Appropriate libraries by platform

Netvibes
UWA.Data.getXml
Google
_IG_FetchXmlContent
Adboe Flex
HTTPService with a xml resultFormat.
Windows Live
Web.Network.Type.XML with a generic proxy.

Web feeds

Web feeds are a specialized form of XML utilizing Atom Syndication Format 1.0 and RSS 2.0.1 vocabularies. Web feeds are popular ways of syndicating content such as blogs, podcasts, or other lists of incremental content changes over time. All web widget platforms include one or more built-in web feed modules for direct transformation of data described in this format. Widget developers can take advantage of existing web feeds output by services across the web to consume and display regularly updated content inside a web widget context. Unlike some built-in feed modules, custom widgets can escape the personalized homepage and integrate with full syndicated widget experiences on social networks, blog sidebars, or any other website.

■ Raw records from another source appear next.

(** An iteration in any order finds the same changes. *)
Lemma map_get_perm g m m' : m ≡ₚ m' -> map_wf m -> map_wf m' /\ map_get g m' = map_get g m.
Proof.
  intros P W. assert (W' : map_wf m').
  { destruct W as [F N]. split; [now rewrite <- P|]. refine (proj1 (NoDup_Permutation_proper _ _ _) N). now apply Permutation_map. }
  split; [exact W'|]. destruct (map_get g m) as [l|] eqn:E.
  - apply map_get_some; [exact W'|]. rewrite <- P. now apply map_get_some.
  - destruct (map_get g m') as [l|] eqn:E'; [|reflexivity]. apply map_get_some in E'; [|exact W']. rewrite <- P in E'.
    apply map_get_some in E'; [congruence | exact W].
Qed.

Lemma map_add_keys key g a m x : x ∈ map fst (group_map_add key g a m) -> x = key \/ x ∈ map fst m.
Proof.
  induction m as [|[k [g' l]] m IH]; cbn; [set_solver|]. destruct (name_eqb k key); cbn; [set_solver|]. rewrite !elem_of_cons. naive_solver.
Qed.

Lemma map_add_wf g a m : map_wf m -> map_wf (group_map_add g g a m).
Proof.
  induction m as [|[k [g' l]] m IH]; intros W; cbn; [split; [now repeat constructor | apply NoDup_singleton]|].
  destruct (map_wf_cons _ _ _ _ W) as (<- & Wm & Hk). destruct (name_eqb k g) eqn:E.
  - apply name_eqb_true in E as ->. destruct W as [F N]. apply Forall_cons in F as [_ F]. split; [now constructor | exact N].
  - assert (Ne : k <> g) by (intros ->; now rewrite name_eqb_refl in E).
    destruct (IH Wm) as [F N]. split; [now constructor|]. cbn. apply NoDup_cons. split; [|exact N].
    intros [Hx|Hx]%map_add_keys; congruence || tauto.
Qed.

Lemma map_get_add g a m g' : map_wf m -> map_get g' (group_map_add g g a m) =
  if bool_decide (g' = g) then Some (default [] (map_get g m) ++ [a]) else map_get g' m.
Proof.
  induction m as [|[k [g1 l]] m IH]; intros W.
  { cbn. case_bool_decide as E; [subst; now rewrite name_eqb_refl|]. unfold name_eqb. now rewrite bool_decide_false by congruence. }
  destruct (map_wf_cons _ _ _ _ W) as (<- & Wm & Hk). cbn. destruct (name_eqb k g) eqn:E.
  - apply name_eqb_true in E as ->. cbn. rewrite (bool_decide_ext (g' = g) (g = g')) by done. fold (name_eqb g g').
    now destruct (name_eqb g g').
  - cbn. rewrite IH by exact Wm. case_bool_decide as Eg; [|reflexivity]. subst g'. now rewrite E.
Qed.

Lemma map_put_spec g a m m' : nul_free g -> map_wf m -> group_map_put g a m = Some m' ->
  map_wf m' /\ forall g', map_get g' m' = if bool_decide (g' = g) then Some (default [] (map_get g m) ++ [a]) else map_get g' m.
Proof.
  intros Hg W (k & Hk & E)%bind_Some. apply group_key_name in Hk as ->; [|exact Hg].
  cbv zeta in E. destruct (map_room (group_map_add g g a m)); [|discriminate]. injection E as <-. split; [now apply map_add_wf | intros; now apply map_get_add].
Qed.

Section Stages.
Context (self : Z).

Lemma notify_map_spec (f : list Z -> list cpg_address -> list cpg_address * list cpg_address) m s s' :
  (forall g l, fst (f g l) = [] \/ snd (f g l) = []) ->
  notify_map (fun g l => notify_lib_joinlist self g (fst (f g l)) (snd (f g l))) m s = Some s' ->
  map_wf m -> NoDup (cpg_pd_list s) ->
  same_lists s s' /\ forall c g, listens c g s -> listens c g s' /\
    notes c g s' = notes c g s ++ match map_get g m with
                                  | Some l => [(notify_lib_joinlist_fill_member_list g (snd (f g l)) (process_info_list s), snd (f g l), fst (f g l))]
                                  | None => []
                                  end.
Proof.
  intros Hf. revert s. induction m as [|[k [g0 l0]] m IH]; intros s E W N; cbn in E.
  { injection E as <-. split; [reflexivity|]. intros c g L. cbn. now rewrite app_nil_r. }
  apply bind_Some in E as (s1 & E1 & E). destruct (map_wf_cons _ _ _ _ W) as (-> & Wm & Hk).
  destruct (notify_spec _ _ _ _ _ _ E1 (Hf g0 l0) N) as [S1 H1].
  destruct (IH s1 E Wm) as [S H]; [now rewrite (sl_pd_list _ _ S1)|].
  split; [transitivity s1; assumption|]. intros c g L. destruct (H1 c g L) as [L1 N1]. destruct (H c g L1) as [L2 N2].
  split; [exact L2|]. rewrite N2, N1, (sl_process _ _ S1), <- app_assoc. f_equal. cbn. unfold name_eqb.
  case_bool_decide as Eg; [|reflexivity]. subst g0.
  now rewrite map_get_none, app_nil_r.
Qed.

Context (map_order : group_map -> group_map).
Hypothesis map_order_perm : forall m, map_order m ≡ₚ m.

Lemma notify_order_spec (f : list Z -> list cpg_address -> list cpg_address * list cpg_address) m s s' :
  (forall g l, fst (f g l) = [] \/ snd (f g l) = []) ->
  notify_map (fun g l => notify_lib_joinlist self g (fst (f g l)) (snd (f g l))) (map_order m) s = Some s' ->
  map_wf m -> NoDup (cpg_pd_list s) ->
  same_lists s s' /\ forall c g, listens c g s -> listens c g s' /\
    notes c g s' = notes c g s ++ match map_get g m with
                                  | Some l => [(notify_lib_joinlist_fill_member_list g (snd (f g l)) (process_info_list s), snd (f g l), fst (f g l))]
                                  | None => []
                                  end.
Proof.
  intros Hf E W N. assert (P : m ≡ₚ map_order m) by now rewrite map_order_perm.
  destruct (notify_map_spec f _ s s' Hf E (proj1 (map_get_perm [] m _ P W)) N) as [S H]. split; [exact S|].
  intros c g L. rewrite <- (proj2 (map_get_perm g m _ P W)). exact (H c g L).
Qed.

(** ** Nodes that left *)

Lemma collect_left_spec l m m' : collect_left l m = Some m' -> Forall (fun pi => nul_free (pi_group pi)) l -> map_wf m ->
  map_wf m' /\ forall g n p, (n, p) ∈ addr_set (default [] (map_get g m')) <->
    (n, p) ∈ addr_set (default [] (map_get g m)) \/ mk_process_info n p g ∈ l.
Proof.
  revert m. induction l as [|pi l IH]; intros m E F W; cbn in E.
  { injection E as <-. split; [exact W|]. set_solver. }
  apply bind_Some in E as (m1 & E1 & E). apply Forall_cons in F as [Fp F].
  destruct (map_put_spec _ _ _ _ Fp W E1) as [W1 G1]. destruct (IH m1 E F W1) as [W' G']. split; [exact W'|].
  intros g n p. rewrite G', G1. case_bool_decide as Eg.
  - cbn [default]. subst g. rewrite !elem_of_addr_set, elem_of_cons. setoid_rewrite elem_of_app.
    setoid_rewrite list_elem_of_singleton. destruct pi as [n0 p0 g0]; cbn in *. split.
    + intros [[r [H|[= -> -> ->]]]|H]; [left; now exists r | right; now left | right; now right].
    + intros [[r H]|[[= <- <-]|H]]; [left; exists r; now left | left; eexists; right; reflexivity | now right].
  - rewrite elem_of_cons. split; [tauto|]. intros [H|[H|H]]; [now left | | now right]. now rewrite <- H in Eg.
Qed.

Lemma elem_filter_negb (f : process_info -> bool) l x : x ∈ List.filter (fun y => negb (f y)) l <-> x ∈ l /\ f x = false.
Proof. rewrite list_elem_of_In, filter_In, negb_true_iff, <- list_elem_of_In. reflexivity. Qed.

Lemma downlist_told s s' : downlist_inform_clients self map_order s = Some s' -> NoDup (cpg_pd_list s) ->
  Forall (fun pi => nul_free (pi_group pi)) (process_info_list s) ->
  cpg_pd_list s' = cpg_pd_list s /\ joinlist_messages s' = joinlist_messages s /\
  process_info_list s' = List.filter (fun pi => negb (in_nodes (downlist_nodeids s) (pi_nodeid pi))) (process_info_list s) /\
  forall c g, listens c g s -> told c g s s'.
Proof.
  intros (m & Em & E)%bind_Some N F. set (down := fun pi => in_nodes (downlist_nodeids s) (pi_nodeid pi)) in *.
  destruct (collect_left_spec _ _ _ Em) as [W G]; [|split; constructor|].
  { apply Forall_forall. intros pi Hpi. rewrite list_elem_of_In, filter_In in Hpi. rewrite Forall_forall in F.
    apply F. now apply list_elem_of_In. }
  set (s1 := s <| process_info_list ::= List.filter (fun pi => negb (down pi)) |>) in E.
  destruct (notify_order_spec (fun _ l => ([], l)) m s1 s' ltac:(now left) E W N) as [S H]. cbn [fst snd] in H.
  split; [apply S|]. split; [apply S|]. split; [apply S|]. intros c g L. destruct (H c g L) as [L' Hn].
  change (notes c g s1) with (notes c g s) in Hn.
  assert (P : forall x, x ∈ process_info_list s' <-> x ∈ process_info_list s /\ down x = false).
  { intros x. rewrite (sl_process _ _ S). apply elem_filter_negb. }
  assert (Gd : forall n p, (n, p) ∈ addr_set (default [] (map_get g m)) <->
     mk_process_info n p g ∈ process_info_list s /\ down (mk_process_info n p g) = true).
  { intros n p. rewrite G. cbn [map_get default]. rewrite list_elem_of_In, filter_In, <- list_elem_of_In. set_solver. }
  destruct (map_get g m) as [l|]; cbn [default] in Gd.
  - eapply told_once; [exact L' | exact Hn | |].
    + apply set_eq. intros [n p]. rewrite elem_of_fill, elem_of_members, (sl_process _ _ S), Gd.
      change (process_info_list s1) with (List.filter (fun pi => negb (down pi)) (process_info_list s)).
      rewrite elem_filter_negb. split; [tauto|]. intros [H1 H2]. split; [tauto|]. rewrite H2. now intros [_ ?].
    + intros n p. rewrite !elem_of_members, P, Gd. destruct (down _); [|set_solver]. split; [now intros [_ ?]|].
      intros [[H1|H1] H2]; [tauto | set_solver].
  - apply told_same; [exact L' | now rewrite app_nil_r in Hn |]. apply set_eq. intros [n p]. rewrite !elem_of_members, P.
    specialize (Gd n p). destruct (down _); [|tauto]. split; [|tauto]. intros Hi. exfalso. set_solver.
Qed.

(** ** Nodes that joined *)

Definition announced (l : list joinlist_msg) (x : process_info) : Prop :=
  pi_nodeid x <> self /\ exists j, j ∈ l /\ announces x j = true.

Lemma announces_spec x j : announces x j = true <-> x = mk_process_info (jm_sender_nodeid j) (jm_pid j) (jm_group_name j).
Proof. unfold announces. rewrite !andb_true_iff, !Z.eqb_eq, name_eqb_true. destruct x, j. cbn. naive_solver. Qed.

Lemma announced_cons j l x : announced (j :: l) x <->
  (jm_sender_nodeid j <> self /\ x = mk_process_info (jm_sender_nodeid j) (jm_pid j) (jm_group_name j)) \/ announced l x.
Proof.
  unfold announced. setoid_rewrite elem_of_cons. setoid_rewrite announces_spec. split.
  - intros [H (j' & [->|Hj] & E)]; [left; now rewrite E in H | right]. split; [exact H | now exists j'].
  - intros [[H E]|[H (j' & Hj & E)]]; [|naive_solver]. split; [now rewrite E|]. exists j. naive_solver.
Qed.

(** The new processes are in the list, and in the map under their groups. *)
Definition join_inv (p0 : list process_info) (m : group_map) (s : cpg) : Prop :=
  map_wf m /\ forall g n p, mk_process_info n p g ∈ process_info_list s <->
    mk_process_info n p g ∈ p0 \/ (n, p) ∈ addr_set (default [] (map_get g m)).

Lemma join_inv_step p0 g n p r m m1 s : join_inv p0 m s -> nul_free g -> group_map_put g (mk_cpg_address n p r) m = Some m1 ->
  join_inv p0 m1 (add_process (mk_process_info n p g) s).
Proof.
  intros [W H] Hg E. destruct (map_put_spec _ _ _ _ Hg W E) as [W1 G]. split; [exact W1|]. intros g' n' p'.
  change (process_info_list (add_process (mk_process_info n p g) s)) with (process_info_insert (mk_process_info n p g) (process_info_list s)).
  rewrite insert_elem, G, H. case_bool_decide as Eg.
  - subst g'. cbn [default]. rewrite !elem_of_addr_set. setoid_rewrite elem_of_app. setoid_rewrite list_elem_of_singleton. split.
    + intros [[= -> ->]|[Hp|[r' Hr]]]; [right; exists r; now right | now left | right; exists r'; now left].
    + intros [Hp|[r' [Hr|[= -> -> ->]]]]; [right; now left | right; right; now exists r' | now left].
  - naive_solver.
Qed.

Lemma join_announced_spec p0 l m s m' s' : join_announced self l m s = Some (m', s') ->
  Forall (fun j => nul_free (jm_group_name j)) l -> join_inv p0 m s ->
  join_inv p0 m' s' /\ pds s' = pds s /\ cpg_pd_list s' = cpg_pd_list s /\ cpg_out s' = cpg_out s /\
  joinlist_messages s' = joinlist_messages s /\
  forall x, x ∈ process_info_list s' <-> x ∈ process_info_list s \/ announced l x.
Proof.
  revert m s. induction l as [|j l IH]; intros m s E F I; cbn in E.
  { injection E as <- <-. split_and!; [exact I | reflexivity.. |]. intros x. split; [now left|]. intros [H|[_ (j & Hj & _)]]; [exact H|].
    now apply not_elem_of_nil in Hj. }
  apply Forall_cons in F as [Fj F]. setoid_rewrite announced_cons. destruct (Z.eqb_spec (jm_sender_nodeid j) self) as [Es|Es].
  { destruct (IH m s E F I) as (I' & H1 & H2 & H3 & H4 & H5). split_and!; try assumption. intros x. rewrite H5. naive_solver. }
  apply bind_Some in E as ([m1 s1] & E1 & E). unfold do_proc_join_map in E1.
  destruct (process_info_find _ _ _ _) eqn:Ef.
  - injection E1 as <- <-. destruct (IH m s E F I) as (I' & H1 & H2 & H3 & H4 & H5). split_and!; try assumption.
    intros x. rewrite H5. apply process_info_find_spec in Ef. naive_solver.
  - apply bind_Some in E1 as (m2 & Em & [= <- <-]).
    destruct (IH _ _ E F (join_inv_step _ _ _ _ _ _ _ _ I Fj Em)) as (I' & H1 & H2 & H3 & H4 & H5). split_and!; try assumption.
    intros x. rewrite H5.
    change (process_info_list (add_process ?pi s)) with (process_info_insert pi (process_info_list s)). rewrite insert_elem. naive_solver.
Qed.

(** ** Processes that left while their node was away *)

Lemma is_zombie_spec s x : is_zombie self s x = true <-> pi_nodeid x <> self /\ ~ announced (joinlist_messages s) x.
Proof.
  unfold is_zombie. rewrite andb_true_iff, !negb_true_iff, Z.eqb_neq, <- not_true_iff_false, existsb_exists. split.
  - intros [H1 H2]. split; [exact H1|]. intros [_ (j & Hj & E)]. apply H2. exists j. split; [now apply list_elem_of_In|].
    rewrite E, andb_true_r, negb_true_iff, Z.eqb_neq. apply announces_spec in E. now subst x.
  - intros [H1 H2]. split; [exact H1|]. intros (j & Hj & [_ E]%andb_true_iff). apply H2. split; [exact H1|].
    exists j. split; [now apply list_elem_of_In | exact E].
Qed.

Web feeds expand upon a widget platform’s support for XML content with specialized data handlers and validators and additional scripting libraries. A web widget platform may already have content from your web feed stored in its database, allowing archive retrieval and pagination beyond the current contents of your feed. Web widget platforms normalize data interfaces across multiple feed types and namespaces, delivering a single match for a single form of expressed content regardless of the data construction method.

Example

This weblog outputs a web feed in the Atom Syndication Format. The feed contains the last 10 entries posted to my weblog described with markup elements such as the title of the entry, an entry summary, full content, a link to full entry page on my website, categories, and timestamps specifying the time this entry was originally published and the last significant update.

Appropriate libraries by platform

ActionScript 3.0
Adobe Labs ActionScript 3.0 library
Google
_IG_FetchFeedAsJSON
Netvibes
UWA.Data.getFeed
Windows Live
Web.Network.Type.XML with a rss proxy.

Summary

Well-written widgets separate static content, styling, and processing scripts for easy caching and optimal performance. In this post I’ve outlined the major methods of dynamic content delivery across web widget platforms. Widget publishers hsould choose the data format that best suits their needs based on target platform support, existing data outputs, caching considerations, and user-facing performance. There are no magic bullets for web content delivery and rendering, but now you know your options to develop the best possible widget content.